_WORK TASK_
From the listing below, copy only the lines from the line that contains "Lemma attention_forward_explicit (dt" to the line that contains "erewrite (matmul4 dt B H Sq Sk E);", counting those two lines as part of the copy.
◆ ◆ ◆ ◆
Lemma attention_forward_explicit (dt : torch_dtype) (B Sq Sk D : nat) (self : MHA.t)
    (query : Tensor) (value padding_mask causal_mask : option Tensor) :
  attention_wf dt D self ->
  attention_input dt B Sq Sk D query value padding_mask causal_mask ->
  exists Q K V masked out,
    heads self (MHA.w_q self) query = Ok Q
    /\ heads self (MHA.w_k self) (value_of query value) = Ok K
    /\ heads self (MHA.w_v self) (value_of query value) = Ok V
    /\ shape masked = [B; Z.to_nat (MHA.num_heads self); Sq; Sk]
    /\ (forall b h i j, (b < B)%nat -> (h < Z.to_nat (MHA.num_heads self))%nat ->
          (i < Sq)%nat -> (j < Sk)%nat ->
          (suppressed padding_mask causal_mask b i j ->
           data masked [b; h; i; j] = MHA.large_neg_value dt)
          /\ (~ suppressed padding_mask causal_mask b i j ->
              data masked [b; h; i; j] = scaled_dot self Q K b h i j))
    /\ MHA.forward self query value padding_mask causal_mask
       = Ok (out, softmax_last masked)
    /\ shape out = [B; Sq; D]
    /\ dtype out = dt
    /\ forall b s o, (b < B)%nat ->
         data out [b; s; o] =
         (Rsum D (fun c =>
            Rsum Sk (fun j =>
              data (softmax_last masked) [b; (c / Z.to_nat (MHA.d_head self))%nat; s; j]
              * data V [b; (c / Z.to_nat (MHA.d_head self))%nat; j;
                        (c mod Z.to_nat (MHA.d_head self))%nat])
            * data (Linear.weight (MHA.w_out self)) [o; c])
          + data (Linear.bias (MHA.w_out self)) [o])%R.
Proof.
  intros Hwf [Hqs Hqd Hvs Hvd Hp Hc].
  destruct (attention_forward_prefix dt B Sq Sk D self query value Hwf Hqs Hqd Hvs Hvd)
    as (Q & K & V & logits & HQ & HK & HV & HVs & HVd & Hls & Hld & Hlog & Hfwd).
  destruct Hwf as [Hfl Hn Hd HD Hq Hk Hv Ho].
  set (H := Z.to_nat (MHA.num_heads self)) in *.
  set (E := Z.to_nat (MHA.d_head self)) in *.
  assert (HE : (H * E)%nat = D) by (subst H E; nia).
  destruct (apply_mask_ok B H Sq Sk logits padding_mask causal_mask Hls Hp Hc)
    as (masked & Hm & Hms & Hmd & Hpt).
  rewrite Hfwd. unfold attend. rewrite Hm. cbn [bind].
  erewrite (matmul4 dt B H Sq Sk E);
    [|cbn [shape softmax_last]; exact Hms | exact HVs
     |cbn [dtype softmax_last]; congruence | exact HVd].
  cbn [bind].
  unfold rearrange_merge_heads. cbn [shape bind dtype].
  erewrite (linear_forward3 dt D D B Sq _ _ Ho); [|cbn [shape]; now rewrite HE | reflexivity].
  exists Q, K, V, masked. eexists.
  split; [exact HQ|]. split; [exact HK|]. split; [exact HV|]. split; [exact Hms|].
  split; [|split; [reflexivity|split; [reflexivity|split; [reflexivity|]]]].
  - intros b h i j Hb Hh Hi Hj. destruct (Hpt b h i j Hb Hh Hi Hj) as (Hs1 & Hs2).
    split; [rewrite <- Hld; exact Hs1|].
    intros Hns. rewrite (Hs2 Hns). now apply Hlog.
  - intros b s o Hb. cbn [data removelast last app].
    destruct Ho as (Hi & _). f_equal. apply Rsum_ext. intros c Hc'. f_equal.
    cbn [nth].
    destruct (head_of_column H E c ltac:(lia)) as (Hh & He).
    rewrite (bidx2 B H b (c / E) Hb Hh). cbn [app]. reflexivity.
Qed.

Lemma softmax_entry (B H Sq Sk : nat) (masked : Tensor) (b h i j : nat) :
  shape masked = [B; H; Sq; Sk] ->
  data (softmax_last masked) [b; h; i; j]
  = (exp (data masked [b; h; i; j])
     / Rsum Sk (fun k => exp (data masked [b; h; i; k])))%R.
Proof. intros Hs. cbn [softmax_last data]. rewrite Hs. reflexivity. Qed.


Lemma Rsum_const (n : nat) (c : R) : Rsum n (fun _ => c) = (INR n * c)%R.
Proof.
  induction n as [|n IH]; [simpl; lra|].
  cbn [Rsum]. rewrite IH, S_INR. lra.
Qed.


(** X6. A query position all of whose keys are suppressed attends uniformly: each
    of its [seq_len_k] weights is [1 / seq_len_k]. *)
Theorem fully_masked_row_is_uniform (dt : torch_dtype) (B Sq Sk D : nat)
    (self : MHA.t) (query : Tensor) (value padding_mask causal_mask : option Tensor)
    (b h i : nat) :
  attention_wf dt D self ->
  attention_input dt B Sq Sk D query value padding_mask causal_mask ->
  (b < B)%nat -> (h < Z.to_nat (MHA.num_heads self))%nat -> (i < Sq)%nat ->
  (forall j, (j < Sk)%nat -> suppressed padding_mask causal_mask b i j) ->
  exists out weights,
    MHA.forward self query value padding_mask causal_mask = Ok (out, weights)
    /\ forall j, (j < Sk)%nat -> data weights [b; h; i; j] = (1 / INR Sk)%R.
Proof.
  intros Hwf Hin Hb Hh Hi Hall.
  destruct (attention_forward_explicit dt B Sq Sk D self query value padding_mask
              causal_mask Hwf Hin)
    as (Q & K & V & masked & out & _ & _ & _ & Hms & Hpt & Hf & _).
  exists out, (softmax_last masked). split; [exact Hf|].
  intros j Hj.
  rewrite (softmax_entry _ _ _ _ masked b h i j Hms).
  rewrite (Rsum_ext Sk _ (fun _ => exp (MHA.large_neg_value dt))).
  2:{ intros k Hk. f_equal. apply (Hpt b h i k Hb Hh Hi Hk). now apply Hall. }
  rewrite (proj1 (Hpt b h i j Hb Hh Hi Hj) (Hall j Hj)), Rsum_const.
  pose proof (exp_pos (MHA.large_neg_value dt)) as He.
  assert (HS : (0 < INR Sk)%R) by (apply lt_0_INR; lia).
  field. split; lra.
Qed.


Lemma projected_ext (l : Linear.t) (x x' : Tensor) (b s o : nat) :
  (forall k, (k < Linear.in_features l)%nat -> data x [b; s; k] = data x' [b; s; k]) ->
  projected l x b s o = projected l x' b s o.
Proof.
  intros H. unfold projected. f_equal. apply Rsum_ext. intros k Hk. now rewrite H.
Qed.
◆ ◆ ◆ ◆
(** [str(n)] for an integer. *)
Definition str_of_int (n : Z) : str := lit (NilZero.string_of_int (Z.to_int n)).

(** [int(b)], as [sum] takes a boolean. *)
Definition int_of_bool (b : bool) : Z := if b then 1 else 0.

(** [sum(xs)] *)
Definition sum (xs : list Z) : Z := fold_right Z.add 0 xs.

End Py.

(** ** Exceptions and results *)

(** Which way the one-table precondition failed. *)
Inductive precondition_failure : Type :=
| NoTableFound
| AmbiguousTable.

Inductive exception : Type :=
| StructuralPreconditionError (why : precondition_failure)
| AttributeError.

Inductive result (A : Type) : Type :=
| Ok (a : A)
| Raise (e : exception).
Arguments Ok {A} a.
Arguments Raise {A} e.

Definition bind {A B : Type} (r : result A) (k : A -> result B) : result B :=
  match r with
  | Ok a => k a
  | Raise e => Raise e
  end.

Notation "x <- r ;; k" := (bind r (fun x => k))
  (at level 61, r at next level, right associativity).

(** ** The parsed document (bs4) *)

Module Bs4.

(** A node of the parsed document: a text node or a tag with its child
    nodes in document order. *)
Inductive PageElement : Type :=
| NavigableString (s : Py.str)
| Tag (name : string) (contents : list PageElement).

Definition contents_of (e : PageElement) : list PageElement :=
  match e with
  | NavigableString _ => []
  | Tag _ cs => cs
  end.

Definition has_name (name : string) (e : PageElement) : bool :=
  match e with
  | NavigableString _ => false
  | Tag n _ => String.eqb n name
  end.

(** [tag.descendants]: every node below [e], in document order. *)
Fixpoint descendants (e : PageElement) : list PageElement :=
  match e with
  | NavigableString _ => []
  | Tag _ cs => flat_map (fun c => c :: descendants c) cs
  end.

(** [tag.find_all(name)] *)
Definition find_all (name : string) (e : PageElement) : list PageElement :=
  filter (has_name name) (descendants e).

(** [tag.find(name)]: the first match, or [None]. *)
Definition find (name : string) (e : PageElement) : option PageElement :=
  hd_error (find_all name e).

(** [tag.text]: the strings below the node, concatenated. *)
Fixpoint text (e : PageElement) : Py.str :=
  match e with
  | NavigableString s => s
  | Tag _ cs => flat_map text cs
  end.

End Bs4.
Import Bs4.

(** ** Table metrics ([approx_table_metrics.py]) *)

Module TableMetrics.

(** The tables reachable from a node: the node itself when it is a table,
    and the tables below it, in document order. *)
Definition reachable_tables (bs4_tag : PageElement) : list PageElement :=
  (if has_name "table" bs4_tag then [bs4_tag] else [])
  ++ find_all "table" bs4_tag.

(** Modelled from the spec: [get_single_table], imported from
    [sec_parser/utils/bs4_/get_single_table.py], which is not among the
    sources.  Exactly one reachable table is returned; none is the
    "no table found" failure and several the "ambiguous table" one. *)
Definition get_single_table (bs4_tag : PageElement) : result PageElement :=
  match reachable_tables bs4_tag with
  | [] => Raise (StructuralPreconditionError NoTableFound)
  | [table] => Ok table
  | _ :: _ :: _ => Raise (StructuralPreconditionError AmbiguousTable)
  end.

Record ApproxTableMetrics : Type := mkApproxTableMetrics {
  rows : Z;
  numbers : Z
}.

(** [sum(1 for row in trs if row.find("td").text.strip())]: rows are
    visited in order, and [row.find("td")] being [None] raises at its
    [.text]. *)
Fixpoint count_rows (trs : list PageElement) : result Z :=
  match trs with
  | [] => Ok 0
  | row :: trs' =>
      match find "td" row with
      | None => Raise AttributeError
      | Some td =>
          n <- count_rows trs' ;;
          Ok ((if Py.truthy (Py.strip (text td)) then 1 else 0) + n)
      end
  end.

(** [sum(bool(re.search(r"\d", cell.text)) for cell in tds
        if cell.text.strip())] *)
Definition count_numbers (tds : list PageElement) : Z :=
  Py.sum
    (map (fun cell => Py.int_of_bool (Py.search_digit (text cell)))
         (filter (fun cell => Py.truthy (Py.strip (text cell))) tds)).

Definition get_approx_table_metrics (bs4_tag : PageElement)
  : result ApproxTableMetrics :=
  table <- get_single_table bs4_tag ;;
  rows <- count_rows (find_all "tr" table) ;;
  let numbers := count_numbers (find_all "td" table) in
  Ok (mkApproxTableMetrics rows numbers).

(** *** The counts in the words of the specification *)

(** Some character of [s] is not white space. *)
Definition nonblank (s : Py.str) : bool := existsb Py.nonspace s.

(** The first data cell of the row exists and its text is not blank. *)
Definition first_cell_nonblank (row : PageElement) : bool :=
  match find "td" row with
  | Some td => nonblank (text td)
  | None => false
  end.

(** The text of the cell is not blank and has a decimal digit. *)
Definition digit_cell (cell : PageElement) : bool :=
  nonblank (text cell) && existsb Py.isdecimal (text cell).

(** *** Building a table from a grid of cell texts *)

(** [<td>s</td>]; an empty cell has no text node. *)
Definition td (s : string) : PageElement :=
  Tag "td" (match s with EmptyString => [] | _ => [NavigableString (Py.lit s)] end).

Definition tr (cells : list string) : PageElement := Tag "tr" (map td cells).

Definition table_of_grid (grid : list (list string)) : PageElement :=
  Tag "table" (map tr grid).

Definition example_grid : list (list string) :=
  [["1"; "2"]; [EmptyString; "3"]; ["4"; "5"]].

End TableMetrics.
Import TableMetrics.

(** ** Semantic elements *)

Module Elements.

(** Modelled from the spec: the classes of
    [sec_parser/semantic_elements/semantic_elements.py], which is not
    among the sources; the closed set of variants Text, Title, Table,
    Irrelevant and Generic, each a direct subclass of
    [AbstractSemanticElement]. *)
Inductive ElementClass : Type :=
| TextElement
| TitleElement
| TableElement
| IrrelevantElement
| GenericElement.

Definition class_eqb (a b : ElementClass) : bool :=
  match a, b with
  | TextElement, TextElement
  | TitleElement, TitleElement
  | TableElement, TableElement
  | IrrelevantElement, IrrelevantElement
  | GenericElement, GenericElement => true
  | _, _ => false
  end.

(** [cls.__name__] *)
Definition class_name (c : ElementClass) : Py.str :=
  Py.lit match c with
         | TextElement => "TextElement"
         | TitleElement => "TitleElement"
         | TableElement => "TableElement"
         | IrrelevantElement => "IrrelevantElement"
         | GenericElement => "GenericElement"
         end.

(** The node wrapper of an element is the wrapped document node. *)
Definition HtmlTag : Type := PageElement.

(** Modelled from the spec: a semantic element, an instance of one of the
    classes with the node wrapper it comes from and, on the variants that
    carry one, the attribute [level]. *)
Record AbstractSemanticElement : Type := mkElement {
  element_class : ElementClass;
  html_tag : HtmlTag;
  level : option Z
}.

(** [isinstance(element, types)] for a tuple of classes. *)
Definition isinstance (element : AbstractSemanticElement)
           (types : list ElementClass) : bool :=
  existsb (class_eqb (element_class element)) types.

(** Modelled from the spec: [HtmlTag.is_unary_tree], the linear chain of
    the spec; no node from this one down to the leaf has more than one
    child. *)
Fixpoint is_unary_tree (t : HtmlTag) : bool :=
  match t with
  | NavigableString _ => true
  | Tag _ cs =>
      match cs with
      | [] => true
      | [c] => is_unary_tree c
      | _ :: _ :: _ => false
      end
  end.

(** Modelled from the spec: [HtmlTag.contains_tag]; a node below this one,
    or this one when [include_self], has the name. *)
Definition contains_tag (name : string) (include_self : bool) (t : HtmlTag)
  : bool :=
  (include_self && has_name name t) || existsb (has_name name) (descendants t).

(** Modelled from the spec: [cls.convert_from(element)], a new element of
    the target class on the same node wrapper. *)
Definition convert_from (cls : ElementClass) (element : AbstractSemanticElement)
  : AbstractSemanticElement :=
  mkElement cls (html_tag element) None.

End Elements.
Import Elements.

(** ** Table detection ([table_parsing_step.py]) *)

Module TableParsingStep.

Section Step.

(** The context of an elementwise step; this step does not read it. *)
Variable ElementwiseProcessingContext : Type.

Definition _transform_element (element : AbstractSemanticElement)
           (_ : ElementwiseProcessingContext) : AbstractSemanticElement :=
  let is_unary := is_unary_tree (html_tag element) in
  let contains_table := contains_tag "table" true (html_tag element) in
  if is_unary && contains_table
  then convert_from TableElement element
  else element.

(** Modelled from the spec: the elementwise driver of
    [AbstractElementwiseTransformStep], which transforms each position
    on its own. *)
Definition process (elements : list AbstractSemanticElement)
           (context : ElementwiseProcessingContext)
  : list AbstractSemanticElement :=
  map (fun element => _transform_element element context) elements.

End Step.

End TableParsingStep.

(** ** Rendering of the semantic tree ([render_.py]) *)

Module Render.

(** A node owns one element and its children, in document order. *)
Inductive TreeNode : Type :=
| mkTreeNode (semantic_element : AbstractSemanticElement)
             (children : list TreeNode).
◆ ◆ ◆ ◆
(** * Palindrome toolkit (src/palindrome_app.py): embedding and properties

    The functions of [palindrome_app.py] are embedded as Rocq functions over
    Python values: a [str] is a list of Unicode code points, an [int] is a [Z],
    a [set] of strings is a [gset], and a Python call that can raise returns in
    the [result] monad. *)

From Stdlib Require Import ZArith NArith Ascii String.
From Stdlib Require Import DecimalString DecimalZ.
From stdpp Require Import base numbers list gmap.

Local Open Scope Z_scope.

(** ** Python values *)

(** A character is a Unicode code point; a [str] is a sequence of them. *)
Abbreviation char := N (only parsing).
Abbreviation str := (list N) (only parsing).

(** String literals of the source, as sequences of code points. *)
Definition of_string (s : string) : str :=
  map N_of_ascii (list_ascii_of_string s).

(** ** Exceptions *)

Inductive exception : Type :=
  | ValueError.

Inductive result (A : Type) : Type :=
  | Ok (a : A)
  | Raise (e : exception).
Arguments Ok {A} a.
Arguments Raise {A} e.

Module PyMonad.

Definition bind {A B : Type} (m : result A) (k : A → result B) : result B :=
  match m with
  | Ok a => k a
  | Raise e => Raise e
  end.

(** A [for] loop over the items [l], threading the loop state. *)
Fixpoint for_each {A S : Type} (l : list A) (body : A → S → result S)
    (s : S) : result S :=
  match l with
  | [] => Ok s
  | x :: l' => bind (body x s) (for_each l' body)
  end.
◆ ◆ ◆ ◆
_COMPLETED EXERCISE_
Lemma attention_forward_explicit (dt : torch_dtype) (B Sq Sk D : nat) (self : MHA.t)
    (query : Tensor) (value padding_mask causal_mask : option Tensor) :
  attention_wf dt D self ->
  attention_input dt B Sq Sk D query value padding_mask causal_mask ->
  exists Q K V masked out,
    heads self (MHA.w_q self) query = Ok Q
    /\ heads self (MHA.w_k self) (value_of query value) = Ok K
    /\ heads self (MHA.w_v self) (value_of query value) = Ok V
    /\ shape masked = [B; Z.to_nat (MHA.num_heads self); Sq; Sk]
    /\ (forall b h i j, (b < B)%nat -> (h < Z.to_nat (MHA.num_heads self))%nat ->
          (i < Sq)%nat -> (j < Sk)%nat ->
          (suppressed padding_mask causal_mask b i j ->
           data masked [b; h; i; j] = MHA.large_neg_value dt)
          /\ (~ suppressed padding_mask causal_mask b i j ->
              data masked [b; h; i; j] = scaled_dot self Q K b h i j))
    /\ MHA.forward self query value padding_mask causal_mask
       = Ok (out, softmax_last masked)
    /\ shape out = [B; Sq; D]
    /\ dtype out = dt
    /\ forall b s o, (b < B)%nat ->
         data out [b; s; o] =
         (Rsum D (fun c =>
            Rsum Sk (fun j =>
              data (softmax_last masked) [b; (c / Z.to_nat (MHA.d_head self))%nat; s; j]
              * data V [b; (c / Z.to_nat (MHA.d_head self))%nat; j;
                        (c mod Z.to_nat (MHA.d_head self))%nat])
            * data (Linear.weight (MHA.w_out self)) [o; c])
          + data (Linear.bias (MHA.w_out self)) [o])%R.
Proof.
  intros Hwf [Hqs Hqd Hvs Hvd Hp Hc].
  destruct (attention_forward_prefix dt B Sq Sk D self query value Hwf Hqs Hqd Hvs Hvd)
    as (Q & K & V & logits & HQ & HK & HV & HVs & HVd & Hls & Hld & Hlog & Hfwd).
  destruct Hwf as [Hfl Hn Hd HD Hq Hk Hv Ho].
  set (H := Z.to_nat (MHA.num_heads self)) in *.
  set (E := Z.to_nat (MHA.d_head self)) in *.
  assert (HE : (H * E)%nat = D) by (subst H E; nia).
  destruct (apply_mask_ok B H Sq Sk logits padding_mask causal_mask Hls Hp Hc)
    as (masked & Hm & Hms & Hmd & Hpt).
  rewrite Hfwd. unfold attend. rewrite Hm. cbn [bind].
  erewrite (matmul4 dt B H Sq Sk E);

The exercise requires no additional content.